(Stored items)
BEGIN
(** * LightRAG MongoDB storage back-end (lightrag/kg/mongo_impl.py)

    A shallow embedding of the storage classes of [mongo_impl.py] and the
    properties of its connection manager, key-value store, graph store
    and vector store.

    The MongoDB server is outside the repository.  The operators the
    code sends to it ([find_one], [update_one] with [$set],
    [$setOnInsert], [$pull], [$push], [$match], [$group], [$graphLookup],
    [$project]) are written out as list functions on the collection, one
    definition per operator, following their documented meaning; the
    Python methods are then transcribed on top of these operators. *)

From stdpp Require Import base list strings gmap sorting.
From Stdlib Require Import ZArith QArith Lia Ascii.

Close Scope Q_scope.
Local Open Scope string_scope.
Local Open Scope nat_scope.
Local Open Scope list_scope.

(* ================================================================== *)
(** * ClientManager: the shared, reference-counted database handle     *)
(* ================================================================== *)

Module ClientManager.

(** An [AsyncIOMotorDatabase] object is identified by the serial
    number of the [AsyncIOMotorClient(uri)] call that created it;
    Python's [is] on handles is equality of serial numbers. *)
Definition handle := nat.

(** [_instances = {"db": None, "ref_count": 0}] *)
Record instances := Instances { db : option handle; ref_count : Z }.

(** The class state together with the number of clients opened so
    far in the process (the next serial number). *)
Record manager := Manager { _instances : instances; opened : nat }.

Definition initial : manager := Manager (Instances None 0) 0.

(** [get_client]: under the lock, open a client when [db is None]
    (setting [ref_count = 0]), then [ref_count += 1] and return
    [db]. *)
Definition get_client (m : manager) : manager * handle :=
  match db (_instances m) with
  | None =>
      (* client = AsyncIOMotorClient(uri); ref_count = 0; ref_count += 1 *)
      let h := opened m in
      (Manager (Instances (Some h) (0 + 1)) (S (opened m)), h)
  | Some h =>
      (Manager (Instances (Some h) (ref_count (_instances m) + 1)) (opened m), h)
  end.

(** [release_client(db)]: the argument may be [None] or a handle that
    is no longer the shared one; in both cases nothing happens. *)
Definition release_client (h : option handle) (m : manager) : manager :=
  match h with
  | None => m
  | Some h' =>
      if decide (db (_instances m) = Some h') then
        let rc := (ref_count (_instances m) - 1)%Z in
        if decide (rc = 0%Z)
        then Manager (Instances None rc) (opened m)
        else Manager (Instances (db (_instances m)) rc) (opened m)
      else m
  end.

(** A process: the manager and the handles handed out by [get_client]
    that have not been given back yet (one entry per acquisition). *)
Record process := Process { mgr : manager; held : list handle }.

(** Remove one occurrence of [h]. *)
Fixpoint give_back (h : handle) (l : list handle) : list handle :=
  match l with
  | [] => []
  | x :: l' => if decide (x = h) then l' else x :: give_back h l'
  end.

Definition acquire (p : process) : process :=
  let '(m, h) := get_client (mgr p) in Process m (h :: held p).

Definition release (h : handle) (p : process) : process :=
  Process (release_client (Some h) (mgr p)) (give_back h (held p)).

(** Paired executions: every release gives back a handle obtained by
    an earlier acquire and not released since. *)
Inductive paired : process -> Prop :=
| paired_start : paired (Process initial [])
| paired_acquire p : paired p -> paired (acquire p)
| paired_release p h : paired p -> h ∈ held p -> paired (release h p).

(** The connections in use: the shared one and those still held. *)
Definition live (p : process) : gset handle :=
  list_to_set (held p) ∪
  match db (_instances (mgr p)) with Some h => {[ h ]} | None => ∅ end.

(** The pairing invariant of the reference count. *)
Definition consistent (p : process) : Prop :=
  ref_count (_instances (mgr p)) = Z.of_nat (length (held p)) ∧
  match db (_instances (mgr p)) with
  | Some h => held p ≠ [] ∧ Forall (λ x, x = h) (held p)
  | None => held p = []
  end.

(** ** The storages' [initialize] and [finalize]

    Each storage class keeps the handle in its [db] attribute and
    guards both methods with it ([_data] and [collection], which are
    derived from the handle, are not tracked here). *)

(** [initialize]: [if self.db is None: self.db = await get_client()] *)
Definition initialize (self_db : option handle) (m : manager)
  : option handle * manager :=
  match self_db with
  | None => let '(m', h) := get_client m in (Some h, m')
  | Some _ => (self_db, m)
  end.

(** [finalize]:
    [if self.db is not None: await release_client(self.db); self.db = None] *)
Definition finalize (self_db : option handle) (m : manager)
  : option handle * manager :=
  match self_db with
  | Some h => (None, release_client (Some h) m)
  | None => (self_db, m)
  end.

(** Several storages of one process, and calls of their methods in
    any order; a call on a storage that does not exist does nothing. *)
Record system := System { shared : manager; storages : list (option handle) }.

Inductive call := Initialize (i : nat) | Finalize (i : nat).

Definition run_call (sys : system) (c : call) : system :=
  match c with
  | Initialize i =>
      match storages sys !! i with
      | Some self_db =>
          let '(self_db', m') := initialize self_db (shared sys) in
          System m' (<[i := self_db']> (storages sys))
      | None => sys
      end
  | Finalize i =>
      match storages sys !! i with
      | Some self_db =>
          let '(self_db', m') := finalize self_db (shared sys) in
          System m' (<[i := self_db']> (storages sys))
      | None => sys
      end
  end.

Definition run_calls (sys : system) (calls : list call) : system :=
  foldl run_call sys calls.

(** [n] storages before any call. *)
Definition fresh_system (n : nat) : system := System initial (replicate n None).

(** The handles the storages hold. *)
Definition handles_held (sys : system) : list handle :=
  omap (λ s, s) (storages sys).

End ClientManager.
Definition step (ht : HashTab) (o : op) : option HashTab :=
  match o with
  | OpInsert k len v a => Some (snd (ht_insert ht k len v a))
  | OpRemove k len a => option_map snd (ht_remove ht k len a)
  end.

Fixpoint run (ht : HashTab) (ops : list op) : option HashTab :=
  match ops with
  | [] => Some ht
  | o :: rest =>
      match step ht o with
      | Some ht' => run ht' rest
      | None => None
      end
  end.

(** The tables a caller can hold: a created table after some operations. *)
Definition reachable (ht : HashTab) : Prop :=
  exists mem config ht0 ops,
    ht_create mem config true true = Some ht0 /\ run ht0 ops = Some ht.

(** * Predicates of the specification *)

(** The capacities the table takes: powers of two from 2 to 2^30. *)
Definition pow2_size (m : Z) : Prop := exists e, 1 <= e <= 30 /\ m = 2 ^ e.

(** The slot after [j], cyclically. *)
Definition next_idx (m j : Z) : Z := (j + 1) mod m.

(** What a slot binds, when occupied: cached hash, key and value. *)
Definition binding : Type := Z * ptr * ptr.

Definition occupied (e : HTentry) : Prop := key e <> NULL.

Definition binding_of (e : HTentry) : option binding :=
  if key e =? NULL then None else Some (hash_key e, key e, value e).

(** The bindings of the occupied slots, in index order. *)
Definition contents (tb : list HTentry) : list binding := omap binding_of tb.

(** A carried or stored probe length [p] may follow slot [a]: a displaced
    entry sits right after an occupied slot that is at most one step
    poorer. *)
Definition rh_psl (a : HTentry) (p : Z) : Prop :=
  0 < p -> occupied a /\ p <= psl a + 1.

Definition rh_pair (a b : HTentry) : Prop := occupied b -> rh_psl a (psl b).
END
Aim of the task
Return exactly the lines in the records above, beginning with the one that holds "Definition contents (tb" and ending with the last.

Result of the exercise
Definition contents (tb : list HTentry) : list binding := omap binding_of tb.

(** A carried or stored probe length [p] may follow slot [a]: a displaced
    entry sits right after an occupied slot that is at most one step
    poorer. *)
Definition rh_psl (a : HTentry) (p : Z) : Prop :=
  0 < p -> occupied a /\ p <= psl a + 1.

Definition rh_pair (a b : HTentry) : Prop := occupied b -> rh_psl a (psl b).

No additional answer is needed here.